» Exercise details:
Every line containing "rateOk" should be copied out. Go through the entries and find them.

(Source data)
BEGIN

Lemma winv_step w w' ks : world_step w w' -> winv w ks -> exists ks', winv w' ks'.
Proof.
  intros Hstep HW. pose proof (wi_rinv _ _ HW) as HI.
  destruct Hstep as [al rateOk dir usefd ep ip r own cs ss cc sc r' c Hcalm Ho
    |al rateOk dir usefd ep ip r own cs ss cc sc r' e Hcalm Ho
    |al p r own l1 c l2 ss cc sc r' c' err Hcalm Hatt Hset
    |r own l1 c l2 ss cc sc r' Hcalm Hdone
    |p dir r own cs ss cc sc r' s Hcalm Ho
    |p dir r own cs ss cc sc r' e Hcalm Ho
    |x r own cs l1 s l2 cc sc r' s' err Hcalm Hset
    |x r own cs l1 s l2 cc sc r' s' err Hcalm Hset
    |r own cs l1 s l2 cc sc
    |size prio t r own cs ss cc sc h' Hcalm Hsize Hprio Ha
    |size prio t r own cs ss cc sc h' e Hsize Hprio Ha
    |size prio t r own cs ss cc sc Hsize Hprio Ht Hown
    |t r own cs ss cc sc h' t' Hb
    |t tsc o r own cs ss cc sc Ht Ho
    |o1 o2 o3 o4 r own cs ss cc sc Hcalm
    |t l r own cs ss cc sc Ha|p l r own cs ss cc sc Ha|p l r own cs ss cc sc Ha].
  - destruct (openConnection_spec peerString al rateOk r own ks (pins r) (openIPs cs) dir usefd ep ip HI
      (proj1 Hcalm) (wi_limiter _ _ HW) (calm_ips _ Hcalm)) as (r0 & res & Ho' & ks' & Hx & Hres).
    rewrite Ho in Ho'. injection Ho' as <- <-. destruct Hres as (? & ? & _ & _ & ? & ? & ? & ?).
    exists ks'. by apply (winv_open (mkWorld r own cs ss cc sc) ks).
  - destruct (openConnection_spec peerString al rateOk r own ks (pins r) (openIPs cs) dir usefd ep ip HI
      (proj1 Hcalm) (wi_limiter _ _ HW) (calm_ips _ Hcalm)) as (r0 & res & Ho' & ks' & Hx & Hres).
    rewrite Ho in Ho'. injection Ho' as <- <-. destruct Hres as (HI' & Hlim). exists ks'.
    apply (winv_ext (mkWorld r own cs ss cc sc) ks r' own ks' []); try done; set_solver.
  - pose proof (SetPeer_climiter _ _ _ _ _ _ _ Hset) as Hcl.
    pose proof (wi_conns _ _ HW) as Hcs. simpl in Hcs. rewrite Forall_app, Forall_cons in Hcs.
    destruct (SetPeer_spec _ _ _ _ _ _ _ _ _ _ _ HI (proj1 Hcalm) (proj1 (proj2 Hcs)) Hatt Hset)
      as (ks' & ? & ? & ? & ?). exists ks'. by eapply winv_setPeer.
  - destruct (connDone_middle _ _ _ _ _ _ _ _ _ HW (proj2 (proj2 Hcalm))) as (r0 & Hd & ? & ? & ? & ?).
    rewrite Hdone in Hd. injection Hd as <-. exists ks. by eapply winv_connDone.
  - destruct (OpenStream_spec _ _ _ _ _ _ _ _ _ HI (proj1 Hcalm) Ho) as (ks' & Hx & Hcl & HI' & Hs & Hf & Hd).
    exists ks'. by apply (winv_openStream (mkWorld r own cs ss cc sc) ks).
  - destruct (OpenStream_spec _ _ _ _ _ _ _ _ _ HI (proj1 Hcalm) Ho) as (ks' & Hx & Hcl & HI').
    exists ks'. apply (winv_ext (mkWorld r own cs ss cc sc) ks r' own ks' []); try done;
      [set_solver|set_solver|]. rewrite Hcl. apply HW.
  - pose proof (wi_streams _ _ HW) as Hss. simpl in Hss. rewrite Forall_app, Forall_cons in Hss.
    destruct (SetProtocol_spec _ _ _ _ _ _ _ _ _ _ HI (calm_small _ Hcalm) (proj1 (proj2 Hss)) Hset)
      as (ks' & ? & ? & ? & ? & ? & ? & _). exists ks'. by eapply winv_setStream.
  - pose proof (wi_streams _ _ HW) as Hss. simpl in Hss. rewrite Forall_app, Forall_cons in Hss.
    destruct (SetService_spec _ _ _ _ _ _ _ _ _ _ HI (calm_small _ Hcalm) (proj1 (proj2 Hss)) Hset)
      as (ks' & ? & ? & ? & ? & ? & ? & _). exists ks'. by eapply winv_setStream.
  - pose proof (wi_streams _ _ HW) as Hss. simpl in Hss. rewrite Forall_app, Forall_cons in Hss.
    destruct Hss as (_ & Hs & _). pose proof (stream_scope_lt _ _ _ Hs).
    destruct (rinv_Done_user _ _ _ _ (ss_scope s) KStream HI (proj1 Hs) eq_refl) as [? ?].
    exists ks. eapply winv_streamDone; try done. simpl. apply Done_dead; [apply HI|done].
  - pose proof (memoryOp_laws size prio ltac:(int64_lia) Hprio) as Hlaws.
    destruct (rinv_add (memoryOp size prio) Hlaws _ _ _ _ t h' HI (calm_small _ Hcalm)
      (fun f => memoryOp_le size prio f Hsize) Ha) as (HI' & Hx & _).
    exists ks. apply (winv_ext (mkWorld r own cs ss cc sc) ks (with_scopes r h')
      (credit own t (op_delta (memoryOp size prio))) ks []); try done; [set_solver|set_solver|apply HW|].
    intros u f Hf. unfold credit. rewrite memoryOp_other by done. case_decide; simpl; lia.
  - pose proof (memoryOp_laws size prio ltac:(int64_lia) Hprio) as Hlaws.
    pose proof (add_cases (memoryOp size prio) Hlaws _ _ _ _ t HI) as Hc.
    unfold ReserveMemory in Ha. cbn [w_rm] in Hc. rewrite Ha in Hc. subst h'. exists ks. rewrite with_scopes_id. done.
  - pose proof (memoryOp_laws size prio ltac:(int64_lia) Hprio) as Hlaws.
    destruct (rinv_remove (memoryOp size prio) Hlaws false _ _ _ _ t HI Ht) as [HI' Hx].
    { intros f. simpl. case_decide; [by subst|]. apply HI. }
    exists ks. apply (winv_ext (mkWorld r own cs ss cc sc) ks (with_scopes r (ReleaseMemory (scopes r) t size))
      (credit own t (fun f => - op_delta (memoryOp size prio) f)) ks []); try done; [set_solver|set_solver|apply HW|].
    intros u f Hf. unfold credit. rewrite memoryOp_other by done. case_decide; simpl; lia.
  - destruct (rinv_BeginSpan _ _ _ _ _ _ _ HI Hb) as [HI' Hx]. eexists.
    apply (winv_ext (mkWorld r own cs ss cc sc) ks (with_scopes r h') own _ []); try done;
      [set_solver|set_solver|apply HW].
  - destruct (span_Done _ _ _ _ _ _ _ HI Ht Ho) as (HI' & Hx & Hnd). exists ks.
    apply (winv_ext (mkWorld r own cs ss cc sc) ks (with_scopes r (Done (scopes r) t)) own _ [t]); try done; [| |apply HW].
    + intros c Hin Heq%list_elem_of_singleton. pose proof (wi_conns _ _ HW) as Hcs.
      rewrite Forall_forall in Hcs. destruct (Hcs c Hin) as (_ & es & Hd & _).
      rewrite Heq in Hd. by eapply Hnd.
    + intros s Hin Heq%list_elem_of_singleton. pose proof (wi_streams _ _ HW) as Hss.
      rewrite Forall_forall in Hss. destruct (Hss s Hin) as (_ & _ & es & Hd & _).
      rewrite Heq in Hd. by eapply Hnd.
  - exists ks. apply (winv_gc (mkWorld r own cs ss cc sc)); [done|apply Hcalm].
  - exists ks. pose proof (winv_setLimit _ ks t l (stickyProto r) (stickyPeer r) HW Ha) as HW'.
    cbn [w_rm] in HW'. by rewrite with_sticky_id in HW'.
  - exists ks. by apply (winv_setLimit (mkWorld r own cs ss cc sc)).
  - exists ks. by apply (winv_setLimit (mkWorld r own cs ss cc sc)).
Qed.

END

» Output below:
  destruct Hstep as [al rateOk dir usefd ep ip r own cs ss cc sc r' c Hcalm Ho
    |al rateOk dir usefd ep ip r own cs ss cc sc r' e Hcalm Ho
  - destruct (openConnection_spec peerString al rateOk r own ks (pins r) (openIPs cs) dir usefd ep ip HI
  - destruct (openConnection_spec peerString al rateOk r own ks (pins r) (openIPs cs) dir usefd ep ip HI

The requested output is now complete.